The legacy of Occupy Kamloops

No one knew what would happen next. We gathered in anticipation in front of the Kamloops Library on October 15, 2011. The Occupy movement was sweeping the globe and its reach extended to Kamloops.

Kamloops Library. Photo: David Charbonneau

These giddy times reminded me of the Hippy Movement of the 1960’s but these participants were more focused and clear-headed: no drugs, psychedelic music and free love.

More than 950 demonstrations were planned for that day in 82 countries on every continent, in every Canadian province, eight in British Columbia.

Seven years later, the euphoria faded and the legacy unclear, I wanted to capture the moment before it was a lost. When Professor Trish Archibald from the Social Work program at Thompson Rivers University invited me to write a chapter in an upcoming book, I jumped at the chance. She was assembling a team to write a history of social justice in Kamloops since the Second World War.

To research my chapter, I interviewed ten people involved with the camp at Spirit Square. I met with each of them at Red Beard Cafe on Tranquille. That location was appropriate, not only because I’m a regular but because it was only a block away from the original campsite. Back in 2011 when it was called Cowboy Coffee I would see the occupiers, camp-worn, visiting the washrooms.

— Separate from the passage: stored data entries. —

(** * broth16: a shallow embedding of the Groth16 toy implementation

    The development follows the three TypeScript modules of the repository:
    - [poly.ts]    dense polynomials over the scalar field (coefficient arrays),
    - [qap.ts]     R1CS to QAP conversion, vanishing and solution polynomials,
    - [groth16.ts] trusted setup, prover and verifier.

    Arrays [Fr[]] are [seq]s, indices and lengths are [nat], JavaScript
    exceptions are the [Throw] outcome of [result].  The scalar field [Fr],
    the curve groups and the pairing check come from the external package
    @kevincharm/blstoise; the code is therefore parametrised by records of
    operations, which are instantiated once by an arbitrary field (for the
    theorems) and once by the integers modulo the BLS12-381 scalar order
    (for evaluation on concrete inputs). *)

From Stdlib Require Import ZArith Lia.
From HB Require Import structures.
From mathcomp Require Import boot ssralg poly polydiv ssrint rat.
From mathcomp Require Import ring_tactic field_tactic.

Set Implicit Arguments.
Unset Strict Implicit.
Unset Printing Implicit Defensive.

(** ** JavaScript runtime behaviour used by the code *)

Module Js.

(** The exceptions the code can raise. *)
Inductive error : Type :=
| LengthMismatch                      (* interpolate: 'length mismatch' *)
| SolutionNotZero (i : nat)           (* computeSolutionPoly *)
| RemainderNotZero (x : nat)          (* computeDivisorPoly *)
| InvalidPublicInputs (expected : int) (got : nat)   (* verify *)
| PairingCheckFailed                  (* prove, with shouldCheckProof *)
| TypeError                           (* property access on undefined,
                                         reduce of an empty array *)
| InverseOfZero                       (* Fr.inv on the zero element *)
| InvalidPoint                        (* the package's pairing check:
                                         'Invalid point' *)
| OutOfFuel.                          (* model only: loop bound exhausted *)

Inductive result (A : Type) : Type :=
| Ok (a : A)
| Throw (e : error).
Arguments Throw {A} e.

Definition bind {A B} (m : result A) (k : A -> result B) : result B :=
  match m with
  | Ok a => k a
  | Throw e => Throw e
  end.

Definition throws {A} (m : result A) : bool :=
  if m is Throw _ then true else false.

Fixpoint mapM {A B} (f : A -> result B) (s : seq A) : result (seq B) :=
  match s with
  | [::] => Ok [::]
  | x :: s' => bind (f x) (fun y => bind (mapM f s') (fun ys => Ok (y :: ys)))
  end.

(** [s[i]] followed by a property access: undefined raises a TypeError. *)
Fixpoint get {A} (s : seq A) (i : nat) : result A :=
  match s, i with
  | [::], _ => Throw TypeError
  | x :: _, 0 => Ok x
  | _ :: s', i'.+1 => get s' i'
  end.

(** [s.at(-1)!] followed by a property access. *)
Definition at_last {A} (s : seq A) : result A :=
  if s is x :: s' then Ok (last x s') else Throw TypeError.

(** [s.slice(0, -1)] *)
Definition slice_0_m1 {A} (s : seq A) : seq A := take (size s).-1 s.

(** [s.reduce(f)] without an initial value. *)
Definition reduce1 {A} (f : A -> A -> A) (s : seq A) : result A :=
  if s is x :: s' then Ok (foldl f x s') else Throw TypeError.

(** [for (let i = lo; i < lo + n; i++) st = body(st, i)] *)
Definition for_range {S} (lo n : nat) (body : S -> nat -> S) (st : S) : S :=
  foldl body st (iota lo n).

They were willing and eager to tell me about the events that changed their lives. Cassie Tremblay was a major force in the camp. Her training as a nurse gave her the skills necessary for to day-to-day routine and regular meetings.

They hadn’t intended to occupy the park to begin with. But after five hours of talking at Library Square (after I had left) a core of seven to ten people wondered what to do with the pent-up enthusiasm. They decided to set up the camp at Spirit Square, went home and gathered sleeping bags, tents and camping gear, and met that evening at the Park.

The long hours at the camp gave people time to reflect more deeply about what they had committed to – the occupation of public land. Some visitors to the camp were motivated by the same principles: idealism, global solidarity, and wage disparity. Some were not; such as the homeless, those with addiction and mental health issues, even runaway kids.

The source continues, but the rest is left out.